Whether you are pursuing a goal, trying to become a better version of yourself, or working to improve your life and relationships, you will quickly discover that it takes physical, emotional, mental, and even spiritual capital. You can get ahead in life as a broken, stressed, depleted version of yourself, but you will not get too far before wholeness starts calling for more attention.

Wholeness simply means to be in unity and harmony within yourself. It’s not about being perfect, having everything you need, and/or having it all figured out. It’s about knowing that you have (and can have) harmony within yourself.

Take a moment now and check-in with yourself: Do you feel a sense of wholeness within you? Have aspects of your life started eating away at your inner peace and balance? Are you in harmony with yourself? If you answered “yes,” then take note of what you are doing to maintain that sense of wholeness and protect it at all costs. If you said “no,” then you have some work to do to start creating space for wholeness within you.

But how? After spending countless hours of my early years assuming that I was incomplete because I didn’t have certain people, relationships, or material things, I started to realize that the journey to wholeness happens internally. It’s really just a journey of self-discovery, acceptance, and healing. Once I started to realize that my wholeness already exist within me, I was able to start doing the work to accept it and ultimately accept myself.

Ten Ways You Can Start Finding Wholeness Now

To get you started on your journey, I’ve compiled a list of ten ways you can start entering into harmony with yourself. I hope this saves you some time and emotions. You deserve wholeness; your success in life depends on it. 

  1. Acknowledge areas in your life that leave you feeling incomplete and inadequate.

    This may take some digging and transparency, but it is an important step.
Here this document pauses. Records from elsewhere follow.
(** * go_logger: a shallow embedding of [logger.go]

    The package keeps four level sinks, a day key, three one-shot
    configuration cells and a [started] flag in package-level variables.
    Here that state is one record threaded through every call; the
    operating system (clock, directory creation, file opening, the
    time-zone database) is an explicit environment handed to each call,
    and everything the package does to the outside world is appended to
    an event trace.  Package fmt is modelled on strings and integers for
    [Sprintln] and for the directives [%%], [%v], [%s] and [%d] of
    [Sprintf]; the text of any other directive is part of the
    environment.

    [logger.go] holds two revisions of the package one after the other;
    the embedding follows the later one, which has the configuration
    freeze, the one-shot setters and the serialized rotation.

    The three mutexes ([rotateMu], [configMu], [l.mu]) delimit critical
    sections.  The embedding is sequential: every call runs to
    completion, so a critical section is the code between Lock and
    Unlock executed in one piece. *)

From Stdlib Require Import String Ascii List Bool Arith NArith ZArith Lia.
From Stdlib Require Import Permutation.
Import ListNotations.
Open Scope string_scope.

(* ================================================================= *)
(** ** Strings *)

Module Str.

Definition newline : ascii := Ascii.ascii_of_nat 10.
Definition slash : ascii := "/"%char.
Definition percent : ascii := "%"%char.

Definition nl : string := String newline "".

(** [strings.Join(parts, sep)]. *)
Fixpoint join (sep : string) (parts : list string) : string :=
  match parts with
  | [] => ""
  | [p] => p
  | p :: rest => p ++ sep ++ join sep rest
  end.

(** The last byte of a string, if any. *)
Fixpoint last (s : string) : option ascii :=
  match s with
  | "" => None
  | String c "" => Some c
  | String _ rest => last rest
  end.

Definition endsWithNewline (s : string) : bool :=
  match last s with
  | Some c => Ascii.eqb c newline
  | None => false
  end.

(** No byte of [s] is [c]. *)
Fixpoint free (c : ascii) (s : string) : bool :=
  match s with
  | "" => true
  | String d rest => negb (Ascii.eqb d c) && free c rest
  end.

Definition isDigit (c : ascii) : bool :=
  let n := Ascii.N_of_ascii c in ((48 <=? n) && (n <=? 57))%N.

Fixpoint allDigits (s : string) : bool :=
  match s with
  | "" => true
  | String c rest => isDigit c && allDigits rest
  end.

Fixpoint zeros (n : nat) : string :=
  match n with
  | 0 => ""
  | S k => String "0"%char (zeros k)
  end.

Definition digit (d : N) : ascii := Ascii.ascii_of_N (48 + d).

(** Decimal digits, least significant first, pushed in front of [acc];
    a number has no more decimal digits than bits, which bounds the
    recursion. *)
Fixpoint itoaFuel (fuel : nat) (n : N) (acc : string) : string :=
  match fuel with
  | 0 => acc
  | S f =>
      let acc' := String (digit (n mod 10)) acc in
      if (n <? 10)%N then acc' else itoaFuel f (n / 10) acc'
  end.

(** [strconv.Itoa] on a non-negative integer. *)
Definition itoa (n : N) : string := itoaFuel (S (N.size_nat n)) n "".

Definition itoaZ (z : Z) : string :=
  if (z <? 0)%Z then "-" ++ itoa (Z.to_N (- z)) else itoa (Z.to_N z).

(** [appendInt(b, x, width)] of package time, for [x >= 0]: decimal,
    left-padded with zeros to at least [width] digits. *)
Definition appendInt (x : N) (width : nat) : string :=
  let s := itoa x in zeros (width - String.length s) ++ s.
Admission and acknowledge is the first step to recover and healing. Being honest about these areas helps us identify where we need to focus more attention to help us move forward.

    Remember, you can lie to everyone around you, but you can’t really lie to yourself. Even if we deny the truth about where we are, we know deep down inside what parts of us are calling for balance and better harmony. Take the time to listen to your soul; it’s always speaking.

  2. Consider the experiences that create feelings of incompleteness in your life.

    Once you acknowledge the areas that need work, go a little deeper and see if you can start the process of understanding where those feelings are coming from. This might surface some painful memories or negative experiences, but you need to do the healing work in order to move forward. Why? So you can take back that piece of yourself and your power that comes from wholeness.

  3. Identify negative behaviors or coping mechanisms that keep you from becoming whole.

    Sometimes we do not notice that we are not whole and need to nurture ourselves because we are so good at telling ourselves that we are fine. It is in the process of true examination that our behaviors can reveal where we are in misalignment.

  4. Consider your self-image.

    In order to become whole, or accept the fact that we are whole beings outside of the validation of others, we must first believe that we are capable and strong enough to become whole. Do you believe that you are worth of wholeness? What lies about yourself do you need to let go? We all have imperfections, but they do not mean we are inadequate; they mean we are human.

  5. Accept your uniqueness.

    It is so important to accept and find inner peace and beauty in the fact that we are created to be different. It’s not worth spending all of your time comparing yourself to other people since your life’s path is uniquely designed for you. Relying on other people to complete us is like trying to complete a puzzle with the wrong puzzle pieces. In the end, you will waste valuable time. The more you come into alignment with yourself is the more equipped you are to walk your unique path. Your journey to wholeness is connected to your success.

  6. Understand your reasons for wanting that relationship.

    I cannot write a post about wholeness and not address the fact that many people think that the only way to truly become whole is to have a significant other that makes them whole. Being whole is important to having healthy and strong relationships with other people, especially relationships with our significant others; however, you are responsible for your personal growth and development.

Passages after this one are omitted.